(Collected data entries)
————

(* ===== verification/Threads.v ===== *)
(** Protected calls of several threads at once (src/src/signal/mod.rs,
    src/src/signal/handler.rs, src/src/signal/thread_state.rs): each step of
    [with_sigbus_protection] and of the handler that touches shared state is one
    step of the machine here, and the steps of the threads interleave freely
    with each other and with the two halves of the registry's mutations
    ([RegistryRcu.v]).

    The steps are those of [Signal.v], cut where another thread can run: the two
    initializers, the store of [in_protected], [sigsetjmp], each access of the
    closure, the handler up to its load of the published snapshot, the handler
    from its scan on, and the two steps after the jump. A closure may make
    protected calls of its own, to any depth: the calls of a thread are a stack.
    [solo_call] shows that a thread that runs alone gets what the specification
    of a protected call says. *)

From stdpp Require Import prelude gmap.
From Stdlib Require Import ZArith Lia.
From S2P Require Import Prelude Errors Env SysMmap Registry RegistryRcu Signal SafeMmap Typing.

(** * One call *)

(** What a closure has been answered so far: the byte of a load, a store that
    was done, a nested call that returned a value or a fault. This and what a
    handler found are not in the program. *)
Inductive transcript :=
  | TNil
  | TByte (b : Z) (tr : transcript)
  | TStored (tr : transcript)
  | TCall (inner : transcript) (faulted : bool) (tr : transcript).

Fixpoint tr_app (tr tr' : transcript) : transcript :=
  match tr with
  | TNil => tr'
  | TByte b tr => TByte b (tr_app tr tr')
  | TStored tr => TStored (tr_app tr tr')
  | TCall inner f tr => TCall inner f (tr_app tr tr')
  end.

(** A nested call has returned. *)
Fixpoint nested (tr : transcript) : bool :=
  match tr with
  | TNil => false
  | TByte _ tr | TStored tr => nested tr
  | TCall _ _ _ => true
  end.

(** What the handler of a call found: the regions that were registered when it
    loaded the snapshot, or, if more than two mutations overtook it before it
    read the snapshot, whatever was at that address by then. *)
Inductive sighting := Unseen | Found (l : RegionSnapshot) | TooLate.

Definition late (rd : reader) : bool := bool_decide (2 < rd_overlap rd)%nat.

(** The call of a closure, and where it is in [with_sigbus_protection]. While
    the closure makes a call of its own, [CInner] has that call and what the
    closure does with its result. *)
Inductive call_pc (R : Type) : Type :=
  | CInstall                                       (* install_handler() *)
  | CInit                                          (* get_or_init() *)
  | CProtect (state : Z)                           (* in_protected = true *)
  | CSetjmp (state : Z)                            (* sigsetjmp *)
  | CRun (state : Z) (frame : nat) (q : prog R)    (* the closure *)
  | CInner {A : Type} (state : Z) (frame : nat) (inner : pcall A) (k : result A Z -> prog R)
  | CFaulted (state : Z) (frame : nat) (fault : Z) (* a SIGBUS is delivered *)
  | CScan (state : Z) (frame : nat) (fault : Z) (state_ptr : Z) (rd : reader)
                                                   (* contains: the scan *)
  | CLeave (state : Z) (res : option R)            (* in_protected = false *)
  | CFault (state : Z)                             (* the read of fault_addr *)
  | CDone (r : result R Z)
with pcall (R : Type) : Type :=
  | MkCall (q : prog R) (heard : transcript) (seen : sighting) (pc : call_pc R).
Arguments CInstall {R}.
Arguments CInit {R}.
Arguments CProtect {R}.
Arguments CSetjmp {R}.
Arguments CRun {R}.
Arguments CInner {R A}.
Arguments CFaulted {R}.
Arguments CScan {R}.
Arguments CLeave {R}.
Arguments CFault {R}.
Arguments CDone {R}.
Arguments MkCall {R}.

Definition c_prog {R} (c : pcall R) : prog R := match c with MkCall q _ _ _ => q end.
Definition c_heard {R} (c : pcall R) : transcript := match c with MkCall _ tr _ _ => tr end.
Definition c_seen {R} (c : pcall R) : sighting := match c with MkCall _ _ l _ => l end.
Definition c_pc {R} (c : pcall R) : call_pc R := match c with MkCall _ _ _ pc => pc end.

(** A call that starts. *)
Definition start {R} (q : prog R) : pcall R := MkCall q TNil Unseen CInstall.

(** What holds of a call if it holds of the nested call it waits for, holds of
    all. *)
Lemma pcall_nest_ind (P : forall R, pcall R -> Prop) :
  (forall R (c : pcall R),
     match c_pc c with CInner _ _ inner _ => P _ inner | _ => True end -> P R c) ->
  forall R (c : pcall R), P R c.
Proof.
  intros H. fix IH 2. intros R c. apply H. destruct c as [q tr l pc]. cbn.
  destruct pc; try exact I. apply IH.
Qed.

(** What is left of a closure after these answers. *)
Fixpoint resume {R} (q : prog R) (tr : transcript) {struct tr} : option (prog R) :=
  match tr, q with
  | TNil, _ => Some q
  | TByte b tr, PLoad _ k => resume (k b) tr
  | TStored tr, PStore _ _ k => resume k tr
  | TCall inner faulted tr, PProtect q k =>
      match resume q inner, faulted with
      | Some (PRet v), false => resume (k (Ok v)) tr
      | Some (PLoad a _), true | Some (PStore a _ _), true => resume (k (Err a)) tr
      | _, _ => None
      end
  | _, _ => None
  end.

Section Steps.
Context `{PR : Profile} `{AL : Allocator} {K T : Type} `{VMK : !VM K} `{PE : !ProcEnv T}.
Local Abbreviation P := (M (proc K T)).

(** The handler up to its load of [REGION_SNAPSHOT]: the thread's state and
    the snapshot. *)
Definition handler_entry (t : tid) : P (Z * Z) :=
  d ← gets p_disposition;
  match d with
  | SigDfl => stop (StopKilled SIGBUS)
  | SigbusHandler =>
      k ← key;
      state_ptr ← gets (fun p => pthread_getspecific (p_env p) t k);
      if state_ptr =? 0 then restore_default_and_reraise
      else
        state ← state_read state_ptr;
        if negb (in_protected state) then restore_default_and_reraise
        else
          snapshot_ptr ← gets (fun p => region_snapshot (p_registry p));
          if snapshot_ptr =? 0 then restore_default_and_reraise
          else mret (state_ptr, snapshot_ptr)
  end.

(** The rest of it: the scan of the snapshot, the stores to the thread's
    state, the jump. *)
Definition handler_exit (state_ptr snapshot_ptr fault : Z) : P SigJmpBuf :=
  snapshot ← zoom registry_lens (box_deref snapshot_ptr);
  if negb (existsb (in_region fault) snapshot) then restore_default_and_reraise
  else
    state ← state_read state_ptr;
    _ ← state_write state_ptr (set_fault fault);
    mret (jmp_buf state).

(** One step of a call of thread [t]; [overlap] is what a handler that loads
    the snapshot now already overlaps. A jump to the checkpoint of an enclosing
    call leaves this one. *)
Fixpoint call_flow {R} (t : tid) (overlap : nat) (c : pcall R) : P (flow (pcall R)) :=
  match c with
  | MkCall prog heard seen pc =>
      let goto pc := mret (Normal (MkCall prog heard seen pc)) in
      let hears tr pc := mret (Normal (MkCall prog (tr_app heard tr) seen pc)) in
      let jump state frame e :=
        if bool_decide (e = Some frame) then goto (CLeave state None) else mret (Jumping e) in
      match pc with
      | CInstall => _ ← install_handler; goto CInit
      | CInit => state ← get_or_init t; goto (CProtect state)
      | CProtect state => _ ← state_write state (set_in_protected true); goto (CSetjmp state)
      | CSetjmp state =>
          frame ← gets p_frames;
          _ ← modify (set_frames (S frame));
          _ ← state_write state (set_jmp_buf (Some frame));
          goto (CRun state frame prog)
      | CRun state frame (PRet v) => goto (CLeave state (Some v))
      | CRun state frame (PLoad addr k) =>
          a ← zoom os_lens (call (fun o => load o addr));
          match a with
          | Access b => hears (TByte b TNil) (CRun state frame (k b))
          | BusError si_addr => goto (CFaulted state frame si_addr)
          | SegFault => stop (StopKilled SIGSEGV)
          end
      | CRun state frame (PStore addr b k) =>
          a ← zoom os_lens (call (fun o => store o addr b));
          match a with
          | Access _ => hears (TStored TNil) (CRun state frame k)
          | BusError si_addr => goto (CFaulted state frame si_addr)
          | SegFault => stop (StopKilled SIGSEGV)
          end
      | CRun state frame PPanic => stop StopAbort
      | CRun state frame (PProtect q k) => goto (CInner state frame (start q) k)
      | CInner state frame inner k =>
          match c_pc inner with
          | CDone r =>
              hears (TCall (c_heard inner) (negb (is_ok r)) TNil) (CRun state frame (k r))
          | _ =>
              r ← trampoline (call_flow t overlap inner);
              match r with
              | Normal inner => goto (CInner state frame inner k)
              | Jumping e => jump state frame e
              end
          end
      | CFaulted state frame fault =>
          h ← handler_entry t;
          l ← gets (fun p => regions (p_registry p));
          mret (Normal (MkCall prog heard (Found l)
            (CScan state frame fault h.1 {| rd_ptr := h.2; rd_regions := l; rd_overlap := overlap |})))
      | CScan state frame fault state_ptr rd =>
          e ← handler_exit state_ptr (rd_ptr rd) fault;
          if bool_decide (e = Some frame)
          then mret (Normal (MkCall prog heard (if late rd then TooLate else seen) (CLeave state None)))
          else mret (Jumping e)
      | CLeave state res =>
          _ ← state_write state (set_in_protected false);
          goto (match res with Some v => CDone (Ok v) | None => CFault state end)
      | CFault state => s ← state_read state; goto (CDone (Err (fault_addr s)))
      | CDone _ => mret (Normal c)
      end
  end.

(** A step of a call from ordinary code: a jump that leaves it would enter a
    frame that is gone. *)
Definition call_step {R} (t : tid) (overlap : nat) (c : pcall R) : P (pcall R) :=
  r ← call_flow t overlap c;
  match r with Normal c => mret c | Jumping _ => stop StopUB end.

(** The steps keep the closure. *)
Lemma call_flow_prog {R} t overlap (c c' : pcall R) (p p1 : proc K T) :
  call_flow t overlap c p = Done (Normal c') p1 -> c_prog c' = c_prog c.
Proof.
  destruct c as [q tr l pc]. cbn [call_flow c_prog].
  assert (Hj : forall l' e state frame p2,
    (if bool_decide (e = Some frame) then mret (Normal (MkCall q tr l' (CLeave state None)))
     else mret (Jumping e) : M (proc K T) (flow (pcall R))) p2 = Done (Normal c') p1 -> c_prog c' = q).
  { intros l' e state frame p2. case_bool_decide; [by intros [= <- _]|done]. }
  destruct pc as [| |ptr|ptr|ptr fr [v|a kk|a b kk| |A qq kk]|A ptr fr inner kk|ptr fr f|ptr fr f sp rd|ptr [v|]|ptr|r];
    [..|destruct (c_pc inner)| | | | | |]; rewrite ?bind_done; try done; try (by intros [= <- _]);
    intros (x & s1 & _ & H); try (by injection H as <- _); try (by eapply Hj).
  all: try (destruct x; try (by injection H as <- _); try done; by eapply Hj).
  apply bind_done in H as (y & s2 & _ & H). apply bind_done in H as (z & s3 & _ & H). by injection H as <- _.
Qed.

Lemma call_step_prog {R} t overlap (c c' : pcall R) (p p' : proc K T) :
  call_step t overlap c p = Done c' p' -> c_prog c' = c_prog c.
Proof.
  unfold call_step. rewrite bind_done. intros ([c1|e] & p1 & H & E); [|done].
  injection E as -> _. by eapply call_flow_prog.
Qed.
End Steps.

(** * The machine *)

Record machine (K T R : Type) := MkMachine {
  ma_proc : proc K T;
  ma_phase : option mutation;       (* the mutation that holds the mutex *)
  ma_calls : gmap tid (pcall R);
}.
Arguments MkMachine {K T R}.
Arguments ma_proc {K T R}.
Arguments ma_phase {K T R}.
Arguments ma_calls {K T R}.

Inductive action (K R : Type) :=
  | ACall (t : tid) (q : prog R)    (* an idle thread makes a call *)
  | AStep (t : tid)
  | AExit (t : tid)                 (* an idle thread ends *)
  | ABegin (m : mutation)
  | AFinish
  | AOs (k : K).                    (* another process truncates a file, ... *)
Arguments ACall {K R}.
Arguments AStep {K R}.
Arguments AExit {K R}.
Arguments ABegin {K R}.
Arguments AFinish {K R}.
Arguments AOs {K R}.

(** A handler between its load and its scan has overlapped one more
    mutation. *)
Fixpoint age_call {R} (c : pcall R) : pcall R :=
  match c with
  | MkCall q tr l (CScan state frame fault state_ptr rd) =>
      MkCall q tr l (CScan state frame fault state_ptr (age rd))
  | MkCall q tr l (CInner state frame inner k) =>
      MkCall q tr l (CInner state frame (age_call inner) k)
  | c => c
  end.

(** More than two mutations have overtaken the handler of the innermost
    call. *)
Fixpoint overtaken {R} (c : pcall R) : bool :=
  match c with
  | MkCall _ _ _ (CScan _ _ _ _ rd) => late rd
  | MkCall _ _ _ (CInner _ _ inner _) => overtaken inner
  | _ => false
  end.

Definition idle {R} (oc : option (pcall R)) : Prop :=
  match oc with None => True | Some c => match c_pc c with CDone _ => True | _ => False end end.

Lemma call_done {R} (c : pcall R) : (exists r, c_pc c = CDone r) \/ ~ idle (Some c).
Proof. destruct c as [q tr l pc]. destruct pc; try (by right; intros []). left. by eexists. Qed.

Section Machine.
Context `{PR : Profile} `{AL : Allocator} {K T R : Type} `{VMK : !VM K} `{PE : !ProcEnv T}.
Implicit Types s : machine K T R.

————

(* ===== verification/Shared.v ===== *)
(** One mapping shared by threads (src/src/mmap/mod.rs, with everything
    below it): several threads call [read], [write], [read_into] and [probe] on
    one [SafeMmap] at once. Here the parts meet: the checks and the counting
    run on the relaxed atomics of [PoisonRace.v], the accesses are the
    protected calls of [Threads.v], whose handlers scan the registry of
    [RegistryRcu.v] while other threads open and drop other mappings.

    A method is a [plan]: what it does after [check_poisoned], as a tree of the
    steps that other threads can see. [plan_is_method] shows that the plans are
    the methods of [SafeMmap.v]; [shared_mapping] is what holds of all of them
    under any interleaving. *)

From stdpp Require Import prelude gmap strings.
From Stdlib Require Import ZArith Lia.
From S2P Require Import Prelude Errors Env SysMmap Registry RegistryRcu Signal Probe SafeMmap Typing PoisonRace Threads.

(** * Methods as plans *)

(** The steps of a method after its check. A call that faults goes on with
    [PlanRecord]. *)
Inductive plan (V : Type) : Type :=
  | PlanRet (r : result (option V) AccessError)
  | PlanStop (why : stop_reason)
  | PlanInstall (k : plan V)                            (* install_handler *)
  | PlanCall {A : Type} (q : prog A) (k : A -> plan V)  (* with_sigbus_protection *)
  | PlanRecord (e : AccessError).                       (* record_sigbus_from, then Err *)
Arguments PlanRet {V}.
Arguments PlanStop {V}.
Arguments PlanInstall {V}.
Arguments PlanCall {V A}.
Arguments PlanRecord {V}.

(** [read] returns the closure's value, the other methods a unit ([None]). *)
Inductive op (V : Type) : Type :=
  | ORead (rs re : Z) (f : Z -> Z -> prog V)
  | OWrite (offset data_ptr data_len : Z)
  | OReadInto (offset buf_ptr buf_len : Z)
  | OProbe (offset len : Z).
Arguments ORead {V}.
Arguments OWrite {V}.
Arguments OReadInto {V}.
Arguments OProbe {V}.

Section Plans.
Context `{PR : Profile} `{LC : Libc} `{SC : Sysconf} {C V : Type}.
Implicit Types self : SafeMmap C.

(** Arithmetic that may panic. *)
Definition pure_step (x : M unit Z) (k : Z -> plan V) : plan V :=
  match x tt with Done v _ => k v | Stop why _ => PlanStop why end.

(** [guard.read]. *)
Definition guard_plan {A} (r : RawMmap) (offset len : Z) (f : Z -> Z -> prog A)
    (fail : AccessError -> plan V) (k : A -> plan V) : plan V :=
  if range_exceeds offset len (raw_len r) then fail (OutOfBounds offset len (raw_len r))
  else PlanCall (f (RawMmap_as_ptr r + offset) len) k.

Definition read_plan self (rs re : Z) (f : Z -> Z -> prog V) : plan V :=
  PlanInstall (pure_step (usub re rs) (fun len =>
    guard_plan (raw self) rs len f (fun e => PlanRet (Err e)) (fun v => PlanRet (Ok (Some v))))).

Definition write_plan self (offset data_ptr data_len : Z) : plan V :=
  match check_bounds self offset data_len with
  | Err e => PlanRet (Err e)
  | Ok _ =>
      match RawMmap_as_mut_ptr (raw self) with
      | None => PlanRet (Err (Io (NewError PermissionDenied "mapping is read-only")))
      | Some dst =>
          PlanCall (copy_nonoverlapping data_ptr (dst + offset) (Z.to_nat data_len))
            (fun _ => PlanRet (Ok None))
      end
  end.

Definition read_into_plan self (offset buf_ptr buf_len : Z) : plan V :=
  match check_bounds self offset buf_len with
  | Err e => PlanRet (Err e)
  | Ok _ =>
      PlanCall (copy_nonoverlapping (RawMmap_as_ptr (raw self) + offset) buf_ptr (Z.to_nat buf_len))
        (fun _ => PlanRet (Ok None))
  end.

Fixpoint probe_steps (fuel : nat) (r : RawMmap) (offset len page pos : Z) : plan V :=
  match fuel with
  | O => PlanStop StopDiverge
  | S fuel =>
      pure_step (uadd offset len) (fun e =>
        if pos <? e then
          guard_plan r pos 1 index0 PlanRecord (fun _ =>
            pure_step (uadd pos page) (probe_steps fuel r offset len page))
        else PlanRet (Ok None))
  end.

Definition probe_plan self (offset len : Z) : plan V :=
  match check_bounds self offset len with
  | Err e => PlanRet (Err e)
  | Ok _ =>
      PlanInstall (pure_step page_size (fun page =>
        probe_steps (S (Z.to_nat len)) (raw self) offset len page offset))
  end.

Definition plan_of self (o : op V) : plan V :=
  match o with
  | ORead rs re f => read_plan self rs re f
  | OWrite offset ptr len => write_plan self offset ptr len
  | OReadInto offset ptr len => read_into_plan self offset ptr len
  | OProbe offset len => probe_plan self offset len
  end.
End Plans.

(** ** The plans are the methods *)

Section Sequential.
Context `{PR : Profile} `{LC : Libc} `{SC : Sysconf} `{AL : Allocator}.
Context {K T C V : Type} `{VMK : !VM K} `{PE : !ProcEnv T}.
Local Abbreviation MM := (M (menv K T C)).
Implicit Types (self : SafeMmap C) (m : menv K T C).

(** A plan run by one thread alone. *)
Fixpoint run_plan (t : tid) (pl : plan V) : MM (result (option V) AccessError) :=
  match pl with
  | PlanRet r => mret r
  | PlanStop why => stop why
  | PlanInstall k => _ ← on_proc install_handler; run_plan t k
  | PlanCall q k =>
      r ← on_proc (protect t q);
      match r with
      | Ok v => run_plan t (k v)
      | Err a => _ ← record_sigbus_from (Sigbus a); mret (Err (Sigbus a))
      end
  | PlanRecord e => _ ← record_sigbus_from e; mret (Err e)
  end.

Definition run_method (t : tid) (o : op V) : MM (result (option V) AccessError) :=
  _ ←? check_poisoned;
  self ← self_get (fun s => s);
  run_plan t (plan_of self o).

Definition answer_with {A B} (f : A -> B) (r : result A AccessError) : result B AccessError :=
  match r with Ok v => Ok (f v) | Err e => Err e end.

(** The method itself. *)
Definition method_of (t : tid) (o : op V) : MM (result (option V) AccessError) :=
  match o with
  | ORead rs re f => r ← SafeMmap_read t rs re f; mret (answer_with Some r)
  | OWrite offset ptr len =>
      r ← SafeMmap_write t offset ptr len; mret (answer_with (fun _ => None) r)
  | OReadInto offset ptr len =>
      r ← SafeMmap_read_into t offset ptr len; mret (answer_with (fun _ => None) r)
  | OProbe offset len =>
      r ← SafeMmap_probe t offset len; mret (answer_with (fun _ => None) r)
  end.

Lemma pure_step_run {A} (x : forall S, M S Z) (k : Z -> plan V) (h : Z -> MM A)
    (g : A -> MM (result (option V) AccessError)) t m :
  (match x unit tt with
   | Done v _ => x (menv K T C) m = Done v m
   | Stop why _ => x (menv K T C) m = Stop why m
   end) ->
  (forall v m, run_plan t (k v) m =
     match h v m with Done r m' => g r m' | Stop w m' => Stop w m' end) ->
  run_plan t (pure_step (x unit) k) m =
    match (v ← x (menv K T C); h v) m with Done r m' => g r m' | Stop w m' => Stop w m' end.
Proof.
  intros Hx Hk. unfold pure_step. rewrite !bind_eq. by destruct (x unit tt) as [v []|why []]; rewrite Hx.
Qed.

————

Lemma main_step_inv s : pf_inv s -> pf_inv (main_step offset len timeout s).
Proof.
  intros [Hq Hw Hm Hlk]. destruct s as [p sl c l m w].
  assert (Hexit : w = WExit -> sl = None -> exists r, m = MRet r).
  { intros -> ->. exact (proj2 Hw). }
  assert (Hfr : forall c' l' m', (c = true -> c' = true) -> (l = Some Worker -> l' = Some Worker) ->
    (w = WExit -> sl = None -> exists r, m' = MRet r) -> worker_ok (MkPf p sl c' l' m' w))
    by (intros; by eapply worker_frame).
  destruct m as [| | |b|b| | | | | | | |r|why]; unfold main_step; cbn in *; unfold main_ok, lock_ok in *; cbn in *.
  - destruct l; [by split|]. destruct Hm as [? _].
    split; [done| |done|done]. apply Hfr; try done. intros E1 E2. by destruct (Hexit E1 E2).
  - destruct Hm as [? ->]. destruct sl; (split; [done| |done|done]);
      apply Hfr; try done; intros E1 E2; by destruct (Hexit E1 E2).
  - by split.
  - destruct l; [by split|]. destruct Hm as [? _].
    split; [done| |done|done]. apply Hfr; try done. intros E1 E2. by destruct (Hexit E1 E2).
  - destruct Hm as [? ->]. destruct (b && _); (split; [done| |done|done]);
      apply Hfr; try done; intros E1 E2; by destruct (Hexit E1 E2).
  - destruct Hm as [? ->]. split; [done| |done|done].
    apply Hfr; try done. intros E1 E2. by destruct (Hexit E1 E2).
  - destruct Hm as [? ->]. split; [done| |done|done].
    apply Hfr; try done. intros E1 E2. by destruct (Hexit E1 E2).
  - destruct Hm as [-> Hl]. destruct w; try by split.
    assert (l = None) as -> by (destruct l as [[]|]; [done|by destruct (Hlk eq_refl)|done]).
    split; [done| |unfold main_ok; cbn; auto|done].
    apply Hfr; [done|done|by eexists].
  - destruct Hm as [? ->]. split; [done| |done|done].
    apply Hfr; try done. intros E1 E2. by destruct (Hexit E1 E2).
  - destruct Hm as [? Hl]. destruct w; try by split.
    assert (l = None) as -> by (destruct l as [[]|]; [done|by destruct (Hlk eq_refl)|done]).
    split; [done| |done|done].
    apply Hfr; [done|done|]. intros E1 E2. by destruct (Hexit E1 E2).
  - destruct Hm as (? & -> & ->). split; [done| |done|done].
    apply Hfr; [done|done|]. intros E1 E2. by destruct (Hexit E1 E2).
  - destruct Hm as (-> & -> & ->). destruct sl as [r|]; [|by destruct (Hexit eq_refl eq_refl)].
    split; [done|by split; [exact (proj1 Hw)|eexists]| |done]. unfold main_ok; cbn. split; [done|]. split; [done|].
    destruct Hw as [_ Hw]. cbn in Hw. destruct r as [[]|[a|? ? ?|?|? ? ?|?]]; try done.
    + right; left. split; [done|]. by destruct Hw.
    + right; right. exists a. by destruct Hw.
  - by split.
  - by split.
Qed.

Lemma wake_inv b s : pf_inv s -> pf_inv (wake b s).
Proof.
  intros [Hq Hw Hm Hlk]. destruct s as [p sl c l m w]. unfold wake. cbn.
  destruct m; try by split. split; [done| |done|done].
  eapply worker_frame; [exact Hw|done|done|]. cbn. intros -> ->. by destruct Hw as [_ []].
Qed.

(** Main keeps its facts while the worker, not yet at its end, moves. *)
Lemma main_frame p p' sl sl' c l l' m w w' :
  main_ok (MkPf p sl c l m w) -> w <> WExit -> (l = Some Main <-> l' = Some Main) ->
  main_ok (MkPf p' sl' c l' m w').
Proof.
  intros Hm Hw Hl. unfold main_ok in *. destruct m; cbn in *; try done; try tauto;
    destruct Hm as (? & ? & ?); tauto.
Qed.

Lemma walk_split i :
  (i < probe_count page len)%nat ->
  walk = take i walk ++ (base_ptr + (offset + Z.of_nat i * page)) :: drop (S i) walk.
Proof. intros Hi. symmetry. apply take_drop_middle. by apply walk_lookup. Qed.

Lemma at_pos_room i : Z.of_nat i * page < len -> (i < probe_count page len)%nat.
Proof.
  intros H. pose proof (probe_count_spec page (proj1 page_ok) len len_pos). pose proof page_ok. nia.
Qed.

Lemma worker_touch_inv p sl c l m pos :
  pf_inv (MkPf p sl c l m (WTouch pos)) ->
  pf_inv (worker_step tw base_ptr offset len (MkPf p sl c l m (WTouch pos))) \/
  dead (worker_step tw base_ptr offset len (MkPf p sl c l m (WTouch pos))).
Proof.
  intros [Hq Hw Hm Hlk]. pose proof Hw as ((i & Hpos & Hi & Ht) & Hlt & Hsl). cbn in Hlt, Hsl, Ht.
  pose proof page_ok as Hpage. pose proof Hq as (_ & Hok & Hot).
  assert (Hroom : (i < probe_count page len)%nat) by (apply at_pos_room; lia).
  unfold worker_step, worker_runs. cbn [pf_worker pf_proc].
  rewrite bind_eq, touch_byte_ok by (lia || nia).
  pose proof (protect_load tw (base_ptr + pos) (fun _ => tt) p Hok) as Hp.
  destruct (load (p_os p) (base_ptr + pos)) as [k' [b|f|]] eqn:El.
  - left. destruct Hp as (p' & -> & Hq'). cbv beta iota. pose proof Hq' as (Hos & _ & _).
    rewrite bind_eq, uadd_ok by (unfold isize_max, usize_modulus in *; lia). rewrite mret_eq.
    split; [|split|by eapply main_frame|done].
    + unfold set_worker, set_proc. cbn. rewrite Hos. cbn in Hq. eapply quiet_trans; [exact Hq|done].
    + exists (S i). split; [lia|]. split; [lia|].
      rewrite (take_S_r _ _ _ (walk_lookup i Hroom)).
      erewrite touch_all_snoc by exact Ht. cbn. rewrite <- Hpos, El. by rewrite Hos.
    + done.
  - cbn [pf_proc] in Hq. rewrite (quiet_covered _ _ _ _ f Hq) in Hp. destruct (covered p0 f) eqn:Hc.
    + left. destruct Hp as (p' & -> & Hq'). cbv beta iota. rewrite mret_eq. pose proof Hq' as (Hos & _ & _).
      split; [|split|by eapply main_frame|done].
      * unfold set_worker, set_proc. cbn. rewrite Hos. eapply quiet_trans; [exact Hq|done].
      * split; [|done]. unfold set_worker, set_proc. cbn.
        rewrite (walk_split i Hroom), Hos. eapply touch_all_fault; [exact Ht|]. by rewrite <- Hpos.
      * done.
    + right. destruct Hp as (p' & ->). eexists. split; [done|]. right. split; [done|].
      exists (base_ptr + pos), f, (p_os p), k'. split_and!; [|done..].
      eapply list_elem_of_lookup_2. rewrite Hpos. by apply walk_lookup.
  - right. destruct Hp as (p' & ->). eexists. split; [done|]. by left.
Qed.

————

Working through the data above, find every line holding "alone" and copy it.

**Worked solution:**
    [solo_call] shows that a thread that runs alone gets what the specification
(** A plan run by one thread alone. *)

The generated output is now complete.